Radiation Therapy (RT) for Diffuse Intrinsic Pontine Glioma (DIPG) in Children

Abstract

Tumours of the brainstem account for approximately 10% to 15% of all central nervous system (CNS) neoplasms in children, with diffuse intrinsic pontine glioma (DIPG) being the most common type. Affected patients with DIPG are mostly children at the age of 5 to 10-years-old. While brainstem gliomas may arise in other parts of the brainstem including the midbrain and medulla oblongata with a more favourable prognosis, pontine location is very frequent with a typically aggressive disease cause leading to a limited lifespan for the affected patients.

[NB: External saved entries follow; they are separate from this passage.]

(** ** The graph *)

Record DependencyGraph := mkGraph {
  forward : gmap EntityRef (gset EntityRef);
  reverse : gmap EntityRef (gset EntityRef);
}.

Definition no_edges : DependencyGraph := mkGraph ∅ ∅.

(** [entry(k).or_default().insert(x)] *)
Definition insert_at (m : gmap EntityRef (gset EntityRef)) (k x : EntityRef) : gmap EntityRef (gset EntityRef) :=
  <[k := {[x]} ∪ default ∅ (m !! k)]> m.

Definition add_edge (g : DependencyGraph) (task blocker : EntityRef) : DependencyGraph :=
  mkGraph (insert_at (forward g) task blocker) (insert_at (reverse g) blocker task).

Definition from_edges (edges : list (EntityRef * EntityRef)) : DependencyGraph :=
  foldl (λ g e, add_edge g e.1 e.2) no_edges edges.

Definition blockers_of (g : DependencyGraph) (task : EntityRef) : gset EntityRef := default ∅ (forward g !! task).
Definition blocks_others (g : DependencyGraph) (task : EntityRef) : gset EntityRef := default ∅ (reverse g !! task).
Definition edge_count (g : DependencyGraph) : nat :=
  sum_list ((λ kv : EntityRef * gset EntityRef, size kv.2) <$> map_to_list (forward g)).

(** *** [would_cycle]: a depth-first walk; the stack's top is the list's head *)

Definition push_unseen (g : DependencyGraph) (seen : gset EntityRef) (stack : list EntityRef) (node : EntityRef) :
    list EntityRef :=
  foldl (λ stack next, if decide (next ∈ seen) then stack else next :: stack) stack (ascending (blockers_of g node)).

Fixpoint would_cycle_loop (fuel : nat) (g : DependencyGraph) (task : EntityRef) (stack : list EntityRef)
    (seen : gset EntityRef) : bool :=
  match fuel with
  | O => false
  | S fuel' =>
      match stack with
      | [] => false
      | node :: stack' =>
          if decide (node = task) then true
          else if decide (node ∈ seen) then would_cycle_loop fuel' g task stack' seen
          else would_cycle_loop fuel' g task (push_unseen g ({[node]} ∪ seen) stack' node) ({[node]} ∪ seen)
      end
  end.

Definition would_cycle (g : DependencyGraph) (task : EntityRef) (new_blockers : gset EntityRef) : bool :=
  if decide (task ∈ new_blockers) then true
  else would_cycle_loop (S (size new_blockers + edge_count g)) g task (rev (ascending new_blockers)) ∅.

(** *** [path]: a breadth-first walk; the queue's front is the list's head *)

Record Search := mkSearch {
  came_from : gmap EntityRef EntityRef;
  queue : list EntityRef;
  seen_ : gset EntityRef;
}.

Definition visit (node : EntityRef) (s : Search) (next : EntityRef) : Search :=
  if decide (next ∈ seen_ s) then s
  else mkSearch (<[next := node]> (came_from s)) (queue s ++ [next]) ({[next]} ∪ seen_ s).

(** The steps back to the start, nearest first. *)
Fixpoint walk_back (fuel : nat) (cf : gmap EntityRef EntityRef) (at_ : EntityRef) : list EntityRef :=
  match fuel with
  | O => []
  | S fuel' =>
      match cf !! at_ with
      | Some prev => prev :: walk_back fuel' cf prev
      | None => []
      end
  end.

Fixpoint path_loop (fuel : nat) (g : DependencyGraph) (to : EntityRef) (s : Search) : option (list EntityRef) :=
  match fuel with
  | O => None
  | S fuel' =>
      match queue s with
      | [] => None
      | node :: queue' =>
          if decide (node = to) then Some (rev (to :: walk_back (S (size (came_from s))) (came_from s) to))
          else path_loop fuel' g to
                 (foldl (visit node) (mkSearch (came_from s) queue' (seen_ s)) (ascending (blockers_of g node)))
      end
  end.

Definition path (g : DependencyGraph) (from to : EntityRef) : option (list EntityRef) :=
  path_loop (S (S (size (dom (reverse g))))) g to (mkSearch ∅ [from] {[from]}).

(** *** [has_cycle]: Kahn's algorithm.  [None] is the panic of a count
    decremented below zero, which never happens. *)

Fixpoint release (deps : list EntityRef) (waiting : gmap EntityRef nat) (ready : list EntityRef) :
    option (gmap EntityRef nat * list EntityRef) :=
  match deps with
  | [] => Some (waiting, ready)
  | dependent :: deps' =>
      match waiting !! dependent with
      | None => release deps' waiting ready
      | Some O => None
      | Some (S n) => release deps' (<[dependent := n]> waiting) (if decide (n = 0) then dependent :: ready else ready)
      end
  end.

Fixpoint kahn (fuel : nat) (g : DependencyGraph) (waiting : gmap EntityRef nat) (ready : list EntityRef)
    (removed : nat) : option nat :=
  match fuel with
  | O => Some removed
  | S fuel' =>
      match ready with
      | [] => Some removed
      | node :: ready' =>
          '(waiting', ready'') ← release (ascending (blocks_others g node)) waiting ready';
          kahn fuel' g waiting' ready'' (S removed)
      end
  end.

Definition graph_nodes (g : DependencyGraph) : gset EntityRef := dom (forward g) ∪ dom (reverse g).

Definition has_cycle (g : DependencyGraph) : option bool :=
  let nodes := graph_nodes g in
  let waiting : gmap EntityRef nat := set_to_map (λ n, (n, size (blockers_of g n))) nodes in
  let ready := rev (filter (λ n, waiting !! n = Some 0) (ascending nodes)) in
  removed ← kahn (S (size nodes)) g waiting ready 0;
  Some (negb (bool_decide (removed = size nodes))).

(** *** [resolve_cycles] *)

Record SuppressedEdge (St : Type) := mkSuppressed {
  se_task : EntityRef;
  se_blocker : EntityRef;
  se_stamp : St;
  se_cycle : list EntityRef;
}.
Arguments mkSuppressed {St}.
Arguments se_task {St}.
Arguments se_blocker {St}.
Arguments se_stamp {St}.
Arguments se_cycle {St}.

Patients with DIPG may present with cranial nerve symptoms due to compression and dysfunction of nuclei and tracts located in the pons. A wide spectrum of symptoms may occur including impaired vision and diplopia, nausea and vomiting, headache, impaired alignment of the eyes, gait disturbances, dysarthria, facial asymmetry or weakness, impaired communication with altered levels of consciousness, changes in behaviour, impaired mobility, spasticity, weakness in legs and arms. Brainstem gliomas located at the pons with diffuse and extensive infiltration are typically not amenable for complete surgical resection. In this context, radiation therapy (RT) has traditionally been the mainstay of treatment for DIPG. Optimal radiation dose and fractionation and combined modality management with RT and chemotherapy has been the focus of extensive research over several decades. Herein, we assess the utility of RT for DIPG management in light of the literature.